Biochemistry of human tissue (urinary) kallikrein.

Human urinary kallikrein was purified by gel filtration on Sephacryl S-200 and affinity chromatography on aprotinin-Sepharose, followed by ion exchange chromatography on DEAE-Sepharose. Thus an enzyme preparation with a specific activity of 1100 U/mg protein (substrate: AcPheArgOEt) was obtained. In dodecyl sulfate electrophoresis two protein bands with apparent molecular weights of 41 kDa (form B) and 34 kDa (form A) have been separated. On isoelectric focusing different protein bands with isoelectric points between 3.75 and 4.25 were found.
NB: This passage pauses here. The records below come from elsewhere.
(** ** Witnesses *)

(** A decoder that gives back what it was given. *)
Definition demo_ffmpeg : FFmpeg := {|
  codec_context := option AVCodecParameters; find_decoder _ := true; alloc_context3 _ := Some None;
  parameters_to_context _ par := Some (Some par); codec_open2 ctx := Some ctx;
  parameters_from_context par ctx := (true, default par ctx); av_malloc _ := true;
  yuv420p := 0; sample_fltp := 8; sample_s16 := 1 |}.
Lemma demo_keeps : decoders_keep_extradata (H := demo_ffmpeg).
Proof. intros id ctx par ctx1 ctx2 _ Ht Ho. by injection Ht as <-; injection Ho as <-. Qed.
Definition demo_par (t : AVMediaType) (id : AVCodecID) : AVCodecParameters := {|
  codec_type := t; codec_id := id; extradata := None; format := -1; bit_rate := 0; profile := -99; level := -99;
  width := 704; height := 576; framerate := {| tb_num := 0; tb_den := 0 |}; cp_sample_rate := 0; cp_channels := 0;
  channel_layout := 0; video_delay := 0 |}.
Definition demo_stream_of (par : AVCodecParameters) : AVStream := {|
  time_base := {| tb_num := 1; tb_den := 90000 |}; avg_frame_rate := {| tb_num := 0; tb_den := 0 |};
  r_frame_rate := {| tb_num := 0; tb_den := 0 |}; start_time := AV_NOPTS_VALUE; duration := AV_NOPTS_VALUE;
  codecpar := par |}.
Definition demo_sps : bytes := [103; 77; 0; 41; 150].
Definition demo_pps : bytes := [104; 238; 60; 128].

Lemma parameter_sets_assembled_witness :
  let pkts := [[(true, [9; 16]); (true, demo_sps)]; [(false, demo_pps); (true, [101; 136])]] in
  exists param1, repair_packets (H := demo_ffmpeg) (demo_par VIDEO H264) ParamRepairState_default (annexb <$> pkts) =
    Done (true, set_extradata ([0; 0; 0; 1] ++ demo_sps ++ [0; 0; 0; 1] ++ demo_pps) (demo_par VIDEO H264), param1).
Proof.
  intros pkts.
  destruct (parameter_sets_assembled (H := demo_ffmpeg) (demo_par VIDEO H264) pkts) as (param1 & Hp & _).
  - by left.
  - done.
  - unfold pkts, demo_sps, demo_pps. repeat constructor; discriminate.
  - exists param1. exact Hp.
Defined.

Lemma described_aac_configured_witness :
  let media_ext := {| me_rtp_encrypt := None; type_code := 97; me_type_name := "AAC"; me_clock_rate := 8000;
    me_stream_number := None; me_video_params := VideoParams_default;
    me_audio_params := {| ap_codec_id := Some "aac"%string; ap_bitrate := None; ap_sample_rate := Some "16"%string;
                          ap_channel_count := 2; ap_clock_rate := 8000 |} |} in
  let cfg := AacAdtsConfig_from_media_ext media_ext in
  exists asc param1,
    repair_codecpar (H := demo_ffmpeg) (demo_par AUDIO AAC) (append_adts_frame [] [33; 17] cfg) ParamRepairState_default =
      Done (true, set_extradata asc (demo_par AUDIO AAC), param1) /\
    (read_asc asc).1.1 = 2 /\ AAC_SAMPLE_RATES !! Z.to_nat (read_asc asc).1.2 = Some 16000 /\ (read_asc asc).2 = 2.
Proof.
  intros media_ext cfg.
  destruct (described_aac_configured (H := demo_ffmpeg) media_ext (demo_par AUDIO AAC) ParamRepairState_default [33; 17])
    as (asc & param1 & Hr & _ & _ & Ht & Hf & Hc).
  - done.
  - done.
  - done.
  - apply (bool_decide_unpack _). vm_compute. exact I.
  - exists asc, param1. split; [exact Hr|]. split; [exact Ht|]. split; [exact Hf|exact Hc].
Defined.

Lemma ready_stream_complete_witness :
  let s := demo_stream_of (demo_par VIDEO H264) in
  exists s1 param1,
    repair_basic_stream_info (H := demo_ffmpeg) s (annexb [(true, demo_sps); (true, demo_pps)]) MediaExt_default
      ParamRepairState_default = Done (true, s1, param1) /\ stream_complete s s1.
Proof.
  intros s. eexists _, _. split; [vm_compute; reflexivity|].
  eapply (ready_stream_complete (H := demo_ffmpeg) s _ (annexb [(true, demo_sps); (true, demo_pps)]) MediaExt_default
    ParamRepairState_default).
  - exact demo_keeps.
  - done.
  - vm_compute. discriminate.
  - vm_compute. discriminate.
  - done.
  - vm_compute. reflexivity.
Defined.
(** ** The trait of the muxers *)

(** What a muxer is made of: FFmpeg's streams and the repair state of each. *)
Record Demuxed := { dx_streams : list AVStream; dx_params : list ParamRepairState }.
(** [None]: the muxer could not be made, for whatever reason; the errors of
    [write_packet] are not looked at. *)
Class FmtMuxer (M : Type) := {
  init_context : Z -> Demuxed -> outcome unit (option M);
  get_header : M -> bytes;
  write_packet : Packet -> Z -> M -> outcome unit M;
  flush : M -> M
}.
(** The field [epoch] of the muxers of fragments. *)
Class HasEpoch (M : Type) := set_epoch : Z -> M -> M.

(** Errors are logged by the caller's [let _]. *)
Definition opened {E A B} (f : A -> B) (o : outcome E A) : outcome unit (option B) :=
  match o with Done c => Done (Some (f c)) | Failed _ => Done None | Panic => Panic end.
Definition written_to {E A B} (f : A -> B) (o : outcome E A) : outcome unit B :=
  match o with Done c => Done (f c) | _ => Panic end.

Section Instances.
Context `{AVOutput} `{!MapIter Z}.
Record CmafFmp4Context := Cmaf { cmaf : FragContext }.
Record DashCmafMp4Context := Dash { dash : FragContext }.
Record HlsFmp4Context := Hls { hls : FragContext }.
(** FFmpeg's numbers; whether the channel of the H.265 muxer has a receiver. *)
Context (codec_number : AVCodecID -> Z) (listened : bool).
(** A table with nothing in it. *)
Definition no_rows : Db := {| db_devices := ∅; db_oauths := ∅; db_channels := ∅; db_channel_conf := ∅; db_records := ∅;
  db_files := ∅; db_next_file := 1; db_fate := [] |}.
Lemma printed_reflect fs : forallb (fun f : string * string =>
    bool_decide (trim (chars f.2) = chars f.2) && bool_decide (f.2 <> ""%string) && bool_decide (","%char ∉ chars f.1)) fs = true ->
  Forall printed fs.
Proof.
  rewrite forallb_forall. intros H. apply Forall_forall. intros f Hf. apply list_elem_of_In, H in Hf. unfold printed.
  apply andb_prop in Hf as [[?%bool_decide_eq_true ?%bool_decide_eq_true]%andb_prop ?%bool_decide_eq_true]. done.
Qed.
Lemma catalog_channels_stored_witness :
  let items := [{| ci_fields := [("DeviceID", "34020000001320000001"); ("Name", "gate")]; ci_info := [("PTZType", "1")] |};
                {| ci_fields := [("DeviceID", "34020000001320000002"); ("Name", "yard")]; ci_info := [("PTZType", "3")] |}]%string in
  let doc := catalog "Response" [("CmdType", "Catalog")]%string items in
  exists vs, parse_items (fun _ l => Some (text l)) (fun _ => flat_map node_events doc) (chars "<Response/>") = Done vs /\
    dc_name <$> (map_to_list (db_channels (handle_task 0 (InsertDeviceCatalog "d" vs) no_rows))).*2 = [Some "gate"%string; Some "yard"%string].
Proof.
  intros items doc.
  destruct (catalog_channels_stored (fun _ l => Some (text l)) (fun _ => flat_map node_events doc) (chars "<Response/>") "<Response/>"
    "Response" "d" [("CmdType", "Catalog")]%string items no_rows) as (vs & Hvs & Hsep & _ & _ & Hdb); [done|done| |done|].
  { split; [by apply printed_reflect; vm_compute|]. apply Forall_cons; split; [|apply Forall_cons; split; [|by constructor]]; split; by apply printed_reflect; vm_compute. }
  exists vs. split; [exact Hvs|]. rewrite Hdb, Hsep; [by vm_compute|done| |done].
  apply Forall_cons; split; [|apply Forall_cons; split; [|by constructor]]; split_and!; try done; by vm_compute.
Defined.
Both forms (form A and B) could be separated by gel filtration on Sephadex G-100 and characterized by dodecyl-sulfate electrophoresis and isoelectric focusing. The kinetic constants for the kallikrein-catalyzed hydrolysis of AcPheArgOEt and DValLeuArgNan were determined. The Ki value for the tissue kallikrein aprotinin complex was measured as well as the bimolecular velocity constant for the inhibition by diisopropyl fluorophosphate was determined as 9 +/- 2 1 x mol-1 x min-1). The amino acid composition and the amino acid sequence of active human tissue (urinary) kallikrein is presented.